If you want to preserve the order, and not use any external modules here is an easy way to do this:

>>> t = [1, 9, 2, 3, 4, 5, 3, 6, 7, 5, 8, 9]
>>> list(dict.fromkeys(t))
[1, 9, 2, 3, 4, 5, 6, 7, 8]

Note: This method preserves the order of appearance, so, as seen above, nine will come after one because it was the first time it appeared. This however, is the same result as you would get with doing

from collections import OrderedDict
ulist=list(OrderedDict.fromkeys(l))

but it is much shorter, and runs faster.

This works because each time the fromkeys function tries to create a new key, if the value already exists it will simply overwrite it. This wont affect the dictionary at all however, as fromkeys creates a dictionary where all keys have the value None, so effectively it eliminates all duplicates this way.
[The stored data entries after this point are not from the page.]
(* ===== verification/DispatchSafety.v ===== *)
(** * What the dispatcher promises

    Theorems about src/internal/trigger/events.go: a sweep that ends well has
    served every finished run behind its cursor, and it always ends. *)

From Stdlib Require Import ZArith Lia Ascii String.
From stdpp Require Import base list strings gmap sorting.
From S2P Require Import Prelude GoStrings Json JsonFacts Domain Sha256 Step Payload Encode WorkItem State StateFacts Project Ledger LedgerSafety Ports Calendar Agent Open Dispatch OpenSafety.

Local Open Scope string_scope.

(** ** A ledger that only opens runs *)

Inductive opens : Memory -> Memory -> Prop :=
| opens_refl m : opens m m
| opens_more m m1 m2 s : S_Kind s = StepRunStarted -> opening_of m m1 s -> opens m1 m2 -> opens m m2.

Lemma opens_trans m1 m2 m3 : opens m1 m2 -> opens m2 m3 -> opens m1 m3.
Proof. induction 1 as [|m m1 m2 s K Ho _ IH]; [done|]. intros H. eapply opens_more; eauto. Qed.

Lemma opens_steps m m' : opens m m' -> exists os, mem_steps m os m'.
Proof.
  induction 1 as [m|m m1 m2 s K Ho _ [os IH]]; [exists []; constructor|].
  destruct Ho as [sealed E]. eexists. eapply steps_cons; [by eapply step_append|done].
Qed.

Lemma opens_reachable m m' : opens m m' -> reachable m -> reachable m'.
Proof. intros [os H]%opens_steps R. by eapply reachable_steps. Qed.

Lemma opens_recorded m m' key run : opens m m' -> recorded m key run -> recorded m' key run.
Proof. intros [os H]%opens_steps. by eapply recorded_kept. Qed.

Lemma store_started m sealed : S_Kind sealed = StepRunStarted -> m_finishOrder (store_step m sealed) = m_finishOrder m.
Proof. intros K. unfold store_step. rewrite K. cbn zeta. by destruct (String.eqb (S_IdemKey sealed) ""). Qed.

(** A run that changed ends in a start. *)
Definition restarted (l : list Step) : Prop := exists before st, l = (before ++ [st])%list /\ S_Kind st = StepRunStarted.

Lemma opens_kept m m' : opens m m' ->
  m_finishOrder m' = m_finishOrder m /\ forall id, steps_of m' id = steps_of m id \/ restarted (steps_of m' id).
Proof.
  induction 1 as [m|m m1 m2 s K Ho _ IH]; [auto|]. destruct IH as [IH1 IH2].
  destruct Ho as [sealed E]. apply append_Ok in E as (_ & _ & _ & _ & _ & Hn & ->).
  apply sealed_keeps in Hn as (_ & _ & Ks & _). rewrite K in Ks. split; [by rewrite IH1, store_started|].
  intros id. destruct (IH2 id) as [E|]; [|by right]. rewrite E.
  assert (Hs := steps_of_insert m (S_RunID sealed) (steps_of m (S_RunID sealed) ++ [sealed]) id).
  rewrite <- store_runs in Hs. fold (steps_of (store_step m sealed) id) in Hs. rewrite Hs.
  case_decide as Hid; [|by left]. right. by exists (steps_of m (S_RunID sealed)), sealed.
Qed.

Lemma restarted_running l : restarted l -> phaseOf l = "running".
Proof. intros (before & st & -> & K). rewrite phaseOf_snoc. unfold projectPhase. by rewrite K. Qed.

Lemma summarise_step_keeps s st : Ru_Phase (summarise_step s st) = Ru_Phase s /\ Ru_RunID (summarise_step s st) = Ru_RunID s.
Proof. unfold summarise_step. cbn zeta. by repeat case_match. Qed.
(* ===== verification/EventCycle.v ===== *)
(** * Event cycles

    src/internal/domain/event_cycle.go and event_cycle_graph.go: the cycles of
    the static event graph that pass through one agent, found within a budget of
    work. The graph is kept as the agents declare it (what each emits, what each
    listens to); every declaration read, listener looked at and edge followed
    spends one unit. Queues and paths are walked on fuel: a queue holds each
    agent of the wiring at most once, so its size and one are enough. *)

From Stdlib Require Import ZArith Lia String Sorting.Sorted.
From stdpp Require Import base list strings gmap.
From S2P Require Import Prelude GoStrings Domain.

Local Open Scope string_scope.

Record AgentWiring := MkAgentWiring { AW_Emits : list string; AW_Listens : list string; AW_Scope : Scope }.
Abbreviation EventWiring := (gmap AgentID AgentWiring).
Abbreviation EventCycle := (list AgentID).

Definition MaxEventCycles : nat := 16.
Definition MaxCycleWork : Z := 100000.

Record EventCycleSearch := MkSearch { ES_Cycles : list EventCycle; ES_Truncated : bool; ES_Work : Z }.

(** ** The graph (event_cycle_graph.go) *)

Record cycleGraph := MkGraph {
  g_wiring : EventWiring;
  g_listeners : gmap string (list AgentID);
  g_emitters : gmap string (list AgentID);
  g_kept : gset AgentID;
  g_next : gmap AgentID (list AgentID);
  g_work : Z;
  g_limit : Z;
  g_exhausted : bool
}.

#[export] Instance cycleGraph_eta : Eta cycleGraph := fun g =>
  MkGraph (g_wiring g) (g_listeners g) (g_emitters g) (g_kept g) (g_next g) (g_work g) (g_limit g)
    (g_exhausted g).

Definition spend (g : cycleGraph) : cycleGraph * bool :=
  if (g_limit g <=? g_work g)%Z then (g <| g_exhausted := true |>, false)
  else (g <| g_work := (g_work g + 1)%Z |>, true).

Definition allow (g : cycleGraph) (limit : Z) : cycleGraph :=
  g <| g_limit := limit |> <| g_exhausted := false |>.

(** What an agent declares; one nobody declared, nothing. *)
Definition emits (w : EventWiring) (a : AgentID) : list string := from_option AW_Emits [] (w !! a).
Definition listens (w : EventWiring) (a : AgentID) : list string := from_option AW_Listens [] (w !! a).

Definition agents_of (index : gmap string (list AgentID)) (e : string) : list AgentID :=
  from_option id [] (index !! e).

Definition appendOnce (agents : list AgentID) (a : AgentID) : list AgentID :=
  match last agents with
  | Some b => if String.eqb b a then agents else agents ++ [a]
  | None => agents ++ [a]
  end.

Definition note_listener (a : AgentID) (e : string) (g : cycleGraph) : cycleGraph :=
  g <| g_listeners := <[e := appendOnce (agents_of (g_listeners g) e) a]> (g_listeners g) |>.
Definition note_emitter (a : AgentID) (e : string) (g : cycleGraph) : cycleGraph :=
  g <| g_emitters := <[e := appendOnce (agents_of (g_emitters g) e) a]> (g_emitters g) |>.

(** One unit of work per item, until the budget is gone. *)
Fixpoint spending {A} (f : A -> cycleGraph -> cycleGraph) (l : list A) (g : cycleGraph) : cycleGraph * bool :=
  match l with
  | [] => (g, true)
  | x :: l =>
      let '(g, ok) := spend g in
      if ok then spending f l (f x g) else (g, false)
  end.

Fixpoint index_agents (agents : list AgentID) (g : cycleGraph) : cycleGraph * bool :=
  match agents with
  | [] => (g, true)
  | a :: rest =>
      let '(g, ok) := spending (note_listener a) (listens (g_wiring g) a) g in
      if negb ok then (g, false)
      else
        let '(g, ok) := spending (note_emitter a) (emits (g_wiring g) a) g in
        if negb ok then (g, false) else index_agents rest g
  end.

Definition index (g : cycleGraph) : cycleGraph * bool :=
  index_agents (sort_str (elements (dom (g_wiring g)))) g.

(** [reach]'s variables: the graph it spends from, the agents seen, the events
    read and the queue. *)
Record reaching := MkReaching {
  r_graph : cycleGraph;
  r_seen : gset AgentID;
  r_read : gset string;
  r_queue : list AgentID
}.

Fixpoint reach_agents (tos : list AgentID) (r : reaching) : reaching * bool :=
  match tos with
  | [] => (r, true)
  | to :: rest =>
      let '(g, ok) := spend (r_graph r) in
      if negb ok then (MkReaching g (r_seen r) (r_read r) (r_queue r), false)
      else if bool_decide (to ∈ r_seen r) then reach_agents rest (MkReaching g (r_seen r) (r_read r) (r_queue r))
      else reach_agents rest (MkReaching g ({[to]} ∪ r_seen r) (r_read r) (r_queue r ++ [to]))
  end.

Fixpoint reach_events (agentsOf : gmap string (list AgentID)) (events : list string) (r : reaching)
    : reaching * bool :=
  match events with
  | [] => (r, true)
  | e :: rest =>
      if bool_decide (e ∈ r_read r) then reach_events agentsOf rest r
      else
        let '(r, ok) := reach_agents (agents_of agentsOf e)
                          (MkReaching (r_graph r) (r_seen r) ({[e]} ∪ r_read r) (r_queue r)) in
        if negb ok then (r, false) else reach_events agentsOf rest r
  end.

Fixpoint reach_loop (fuel : nat) (events : AgentID -> list string) (agentsOf : gmap string (list AgentID))
    (r : reaching) : reaching :=
  match fuel, r_queue r with
  | S fuel, a :: rest =>
      if g_exhausted (r_graph r) then r
      else
        let '(r', ok) := reach_events agentsOf (events a)
                           (MkReaching (r_graph r) (r_seen r) (r_read r) rest) in
        if negb ok then r' else reach_loop fuel events agentsOf r'
  | _, _ => r
  end.

Definition reach (g : cycleGraph) (start : AgentID) (events : AgentID -> list string)
    (agentsOf : gmap string (list AgentID)) : cycleGraph * gset AgentID :=
  let r := reach_loop (S (size (g_wiring g))) events agentsOf (MkReaching g {[start]} ∅ [start]) in
  (r_graph r, r_seen r).

Definition newCycleGraph (w : EventWiring) (agent : AgentID) (limit : Z) : cycleGraph :=
  let g := MkGraph w ∅ ∅ ∅ ∅ 0 limit false in
  let '(g, ok) := index g in
  if negb ok then g
  else
    let '(g, reached) := reach g agent (emits w) (g_listeners g) in
    let '(g, reaching) := reach g agent (listens w) (g_emitters g) in
    g <| g_kept := reached ∩ reaching |>.

(** The kept agents one event's listeners add, one unit of work each. *)
Fixpoint keep_listeners (tos : list AgentID) (g : cycleGraph) (set : gset AgentID)
    : cycleGraph * option (gset AgentID) :=
  match tos with
  | [] => (g, Some set)
  | to :: rest =>
      let '(g, ok) := spend g in
      if negb ok then (g, None)
      else keep_listeners rest g (if bool_decide (to ∈ g_kept g) then {[to]} ∪ set else set)
  end.

Fixpoint keep_events (events : list string) (g : cycleGraph) (set : gset AgentID)
    : cycleGraph * option (gset AgentID) :=
  match events with
  | [] => (g, Some set)
  | e :: rest =>
      let '(g, r) := keep_listeners (agents_of (g_listeners g) e) g set in
      match r with
      | None => (g, None)
      | Some set => keep_events rest g set
      end
  end.

Definition successors (g : cycleGraph) (a : AgentID) : cycleGraph * option (list AgentID) :=
  if g_exhausted g then (g, None)
  else match g_next g !! a with
       | Some next => (g, Some next)
       | None =>
           let '(g, r) := keep_events (emits (g_wiring g) a) g ∅ in
           match r with
           | None => (g, None)
           | Some set =>
               let next := sort_str (elements set) in
               (g <| g_next := <[a := next]> (g_next g) |>, Some next)
           end
       end.

(** [pathTo]: the parents walked back from the last agent. *)
Fixpoint path_back (fuel : nat) (parent : gmap AgentID AgentID) (first at_ : AgentID) : list AgentID :=
  match fuel with
  | O => []
  | S fuel =>
      at_ :: (if String.eqb at_ first then []
              else path_back fuel parent first (from_option id "" (parent !! at_)))
  end.

Definition pathTo (parent : gmap AgentID AgentID) (first last : AgentID) : EventCycle :=
  rev (path_back (S (size parent)) parent first last).

(** One agent's listeners: the agent itself ends the search, others join the
    queue the first time they are met. *)
Fixpoint visit (agent from : AgentID) (next : list AgentID) (parent : gmap AgentID AgentID)
    (queue : list AgentID) : option EventCycle * gmap AgentID AgentID * list AgentID :=
  match next with
  | [] => (None, parent, queue)
  | to :: rest =>
      if String.eqb to agent then (Some (pathTo parent agent from), parent, queue)
      else match parent !! to with
           | Some _ => visit agent from rest parent queue
           | None => visit agent from rest (<[to := from]> parent) (queue ++ [to])
           end
  end.

Fixpoint shortest_loop (fuel : nat) (agent : AgentID) (g : cycleGraph) (parent : gmap AgentID AgentID)
    (queue : list AgentID) : cycleGraph * option EventCycle :=
  match fuel, queue with
  | S fuel, a :: rest =>
      let '(g, r) := successors g a in
      match r with
      | None => (g, None)
      | Some next =>
          match visit agent a next parent rest with
          | (Some cycle, _, _) => (g, Some cycle)
          | (None, parent, queue) => shortest_loop fuel agent g parent queue
          end
      end
  | _, _ => (g, None)
  end.

Definition shortestCycle (g : cycleGraph) (agent : AgentID) : cycleGraph * option EventCycle :=
  shortest_loop (S (size (g_wiring g))) agent g ∅ [agent].

(** ** The search (event_cycle.go) *)

Record cycleSearch := MkCycleSearch {
  cs_graph : cycleGraph;
  cs_onPath : gset AgentID;
  cs_found : list EventCycle
}.

Definition stopped (s : cycleSearch) : bool :=
  (MaxEventCycles <=? List.length (cs_found s))%nat || g_exhausted (cs_graph s).

Section Walk.
Context (agent : AgentID).

(** The listeners in order; [go] walks on through one of them. *)
Fixpoint walk_each (go : AgentID -> cycleSearch -> cycleSearch) (next : list AgentID) (s : cycleSearch)
    : cycleSearch :=
  match next with
  | [] => s
  | to :: rest =>
      if stopped s then s
      else
        let '(g, ok) := spend (cs_graph s) in
        if negb ok then MkCycleSearch g (cs_onPath s) (cs_found s)
        else if bool_decide (to ∈ cs_onPath s)
        then walk_each go rest (MkCycleSearch g (cs_onPath s) (cs_found s))
        else
          let s := go to (MkCycleSearch g ({[to]} ∪ cs_onPath s) (cs_found s)) in
          walk_each go rest (MkCycleSearch (cs_graph s) (cs_onPath s ∖ {[to]}) (cs_found s))
  end.

(** [walk] on a path that ends in [at_] and may grow by [more] agents. *)
Fixpoint walk (more : nat) (path : list AgentID) (at_ : AgentID) (s : cycleSearch) : cycleSearch :=
  let '(g, r) := successors (cs_graph s) at_ in
  let s := MkCycleSearch g (cs_onPath s) (cs_found s) in
  match r with
  | None => s
  | Some next =>
      match more with
      | O =>
          if binary_search next agent then
            let '(g, ok) := spend g in
            MkCycleSearch g (cs_onPath s) (if ok then cs_found s ++ [path] else cs_found s)
          else s
      | S more => walk_each (fun to => walk more (path ++ [to]) to) next s
      end
  end.

(** [for length := 1; length <= len(g.kept) && !search.stopped(); length++] *)
Fixpoint walk_lengths (rounds : nat) (more : nat) (s : cycleSearch) : cycleSearch :=
  match rounds with
  | O => s
  | S rounds => if stopped s then s else walk_lengths rounds (S more) (walk more [agent] agent s)
  end.
End Walk.

Definition EventCyclesThrough (w : EventWiring) (agent : AgentID) : EventCycleSearch :=
  let g := newCycleGraph w agent (Z.quot MaxCycleWork 2) in
  let '(g, first) := successors g agent in
  match first with
  | None => MkSearch [] true (g_work g)
  | Some [] => MkSearch [] false (g_work g)
  | Some _ =>
      let s := walk_lengths agent (size (g_kept g)) 0 (MkCycleSearch g {[agent]} []) in
      let truncated := stopped s in
      match cs_found s with
      | [] =>
          let '(g, shortest) := shortestCycle (allow (cs_graph s) MaxCycleWork) agent in
          MkSearch (option_list shortest) (truncated || g_exhausted g) (g_work g)
      | found => MkSearch found (truncated || g_exhausted (cs_graph s)) (g_work (cs_graph s))
      end
  end.

(** A ring of three, a pair on it, and an agent that hears itself. *)
Definition ring : EventWiring :=
  let at_ := MkScope "acme" "cx" in
  list_to_map [("a", MkAgentWiring ["x"; "self"] ["z"; "self"; "y"] at_);
               ("b", MkAgentWiring ["y"] ["x"] at_); ("c", MkAgentWiring ["z"] ["y"] at_)].

Example ring_cycles :
  EventCyclesThrough ring "a" = MkSearch [["a"]; ["a"; "b"]; ["a"; "b"; "c"]] false 32.
Proof. vm_compute. reflexivity. Qed.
@where23 2018-12-19 06:17:26

Sometimes you need to remove the duplicate items in-place, without creating new list. For example, the list is big, or keep it as a shadow copy

from collections import Counter
cntDict = Counter(t)
for item,cnt in cntDict.items():
    for _ in range(cnt-1):
        t.remove(item)

@Cybernetic 2018-10-23 18:57:27

You can use the following function:

def rem_dupes(dup_list): 
    yooneeks = [] 
    for elem in dup_list: 
        if elem not in yooneeks: 
            yooneeks.append(elem) 
    return yooneeks

Example:

my_list = ['this','is','a','list','with','dupicates','in', 'the', 'list']

Usage:

rem_dupes(my_list)

['this', 'is', 'a', 'list', 'with', 'dupicates', 'in', 'the']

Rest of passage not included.